ASSIGNMENT :: Whenever a line contains the string "else", copy it out of the entries.
(INFORMATION GIVEN)
Lemma take_holder (holders : gmap bytes RefCount) f s rc (sessions : gmap Z Z) :
  (forall f rc, holders !! f = Some rc -> holder_ok rc) -> holders !! f = Some rc ->
  msum id sessions = rc_count rc - 1 -> (forall s n, sessions !! s = Some n -> 0 < n) ->
  (forall s', default 0 (sessions !! s') = session_count rc s' - if decide (s' = s) then 1 else 0) ->
  let holders' := put_holder holders f (mkRefCount (rc_count rc - 1) (rc_last_activity rc) sessions) in
  msum rc_count holders' = msum rc_count holders - 1 /\ (forall f rc, holders' !! f = Some rc -> holder_ok rc) /\
  forall f' s', held holders' f' s' = held holders f' s' - if decide ((f', s') = (f, s)) then 1 else 0.
Proof.
  intros Hh Er Hms Hps Hss. pose proof (ho_pos _ (Hh _ _ Er)). unfold put_holder, held. cbn [rc_count].
  assert (Hd : forall s', (if decide ((f, s') = (f, s)) then 1 else 0) = (if decide (s' = s) then 1 else 0)).
  { intros s'. destruct (decide (s' = s)) as [->|]; [by rewrite decide_True|by rewrite decide_False by congruence]. }
  destruct (Z.eqb_spec (rc_count rc - 1) 0) as [E|E].
  - assert (sessions = ∅) as -> by (apply (msum_pos id sessions Hps); lia).
    split_and!; [rewrite (msum_delete rc_count _ f rc Er); lia| |].
    + intros f' rc' [_ Hk]%lookup_delete_Some. by eapply Hh.
    + intros f' s'. destruct (decide (f' = f)) as [->|].
      * rewrite lookup_delete_eq, Er, Hd. specialize (Hss s'). rewrite lookup_empty in Hss. cbn in Hss. lia.
      * rewrite lookup_delete_ne, decide_False by congruence. lia.
  - split_and!; [rewrite msum_insert, Er; cbn; lia| |].
    + intros f' rc'. destruct (decide (f' = f)) as [->|]; [|rewrite lookup_insert_ne by done; apply Hh].
      rewrite lookup_insert_eq. intros [= <-]. split; cbn [rc_count rc_sessions]; [lia|done|done].
    + intros f' s'. destruct (decide (f' = f)) as [->|].
      * rewrite lookup_insert_eq, Er, Hd. unfold session_count at 1. cbn [rc_sessions]. apply Hss.
      * rewrite lookup_insert_ne, decide_False by congruence. lia.
Qed.

(** The verdict on a drop by a session with [n] references to a cell that [total]
    refer to. *)
Definition drop_verdict (n total : Z) : DropResult :=
  if n =? 0 then Invalid else if total =? 1 then CanRevoke else StillHeld.

Definition total_refs (m : ExportGcManager) (c : bytes) : Z := default 0 (ee_total <$> exports m !! c).

Section DropLemmas.
Context `{HG : CaptpGate}.

(** The gate, if it answers this drop, answers as the counts say. *)
Definition gate_agrees (m : ExportGcManager) (c f : bytes) (s : Z) : Prop :=
  forall v, verified_drop_verdict (exports m !! c) f s = Some v -> v = drop_verdict (refs m c f s) (total_refs m c).

Lemma drop_none m c f s : gc_ok m -> refs m c f s = 0 -> process_drop_inner m c f s = Some (m, Invalid).
Proof.
  intros Hm Hr. unfold process_drop_inner. case_bool_decide; [done|]. unfold refs, held, session_count in Hr.
  destruct (exports m !! c) as [e|] eqn:Ee; [|done]. destruct (ee_holders e !! f) as [rc|] eqn:Er; [|done].
  destruct (rc_sessions rc !! s) as [n|] eqn:Es; [|done]. cbn in Hr. subst n. done.
Qed.

Lemma drop_some m c f s : gc_ok m -> 0 < refs m c f s -> verified_drop_verdict (exports m !! c) f s <> Some Invalid ->
  exists m', process_drop_inner m c f s =
    Some (m', default (drop_verdict (refs m c f s) (total_refs m c)) (verified_drop_verdict (exports m !! c) f s)) /\
  gc_ok m' /\ total_refs m' c = total_refs m c - 1 /\ is_Some (exports m' !! c) /\
  forall c' f' s', refs m' c' f' s' = refs m c' f' s' - if decide ((c', f', s') = (c, f, s)) then 1 else 0.
Proof.
  intros Hm Hr Hv. unfold process_drop_inner. rewrite bool_decide_eq_false_2 by done. clear Hv.
  destruct (refs_pos m c f s Hr) as (e & rc & n & Ee & Er & Es & Hn). rewrite Hn in *.
  destruct (Hm _ _ Ee) as [Hc Ht Hh]. destruct (Hh _ _ Er) as [Hp Hs Hpos].
  assert (Hcnt : rc_count rc <= ee_total e).
  { rewrite Ht. apply (msum_ge rc_count _ f); [|done]. intros f' rc' Hf. by destruct (Hh _ _ Hf). }
  assert (Htot : total_refs m c = ee_total e) by (unfold total_refs; by rewrite Ee).
  rewrite Ee, Er, Es, (proj2 (Z.ltb_lt _ _)) by lia. cbn [negb]. unfold decrement.
  rewrite (proj2 (Z.leb_le 1 (rc_count rc))) by lia. rewrite (proj2 (Z.leb_le 1 (ee_total e))) by lia. cbn [mbind option_bind].
  destruct (take_bucket rc s n (Hh _ _ Er) Es) as (Hms & Hps & Hss).
  destruct (take_holder (ee_holders e) f s rc (put_bucket (rc_sessions rc) s (n - 1)) Hh Er Hms Hps Hss) as (Hmh & Hhh & Hhs).
  eexists. split_and!.
  - rewrite Htot. unfold drop_verdict. rewrite (proj2 (Z.eqb_neq n 0)) by lia.
    destruct (verified_drop_verdict _ _ _); cbn; [done|]. do 2 f_equal.
    destruct (Z.eqb_spec (ee_total e - 1) 0), (Z.eqb_spec (ee_total e) 1); (done || lia).
  - intros c' e'. cbn [exports]. destruct (decide (c' = c)) as [->|]; [rewrite lookup_insert_eq|rewrite lookup_insert_ne by done; apply Hm].
    intros [= <-]. split; cbn [ee_cell ee_total ee_holders]; [done|by rewrite Hmh, Ht|done].
  - unfold total_refs. cbn [exports]. by rewrite lookup_insert_eq, Ee.
  - cbn [exports]. rewrite lookup_insert_eq. by eexists.
  - intros c' f' s'. rewrite refs_insert. cbn [ee_holders]. destruct (decide (c' = c)) as [->|]; [|rewrite decide_False by congruence; lia].
    rewrite Hhs. unfold refs. rewrite Ee. f_equal. destruct (decide ((f', s') = (f, s))) as [[= -> ->]|]; [by rewrite decide_True|].
    by rewrite decide_False by congruence.
Qed.

End DropLemmas.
(End INFORMATION GIVEN)
ANSWER SECTION ::
  (forall s', default 0 (sessions !! s') = session_count rc s' - if decide (s' = s) then 1 else 0) ->
  forall f' s', held holders' f' s' = held holders f' s' - if decide ((f', s') = (f, s)) then 1 else 0.
  assert (Hd : forall s', (if decide ((f, s') = (f, s)) then 1 else 0) = (if decide (s' = s) then 1 else 0)).
  if n =? 0 then Invalid else if total =? 1 then CanRevoke else StillHeld.
  forall c' f' s', refs m' c' f' s' = refs m c' f' s' - if decide ((c', f', s') = (c, f, s)) then 1 else 0.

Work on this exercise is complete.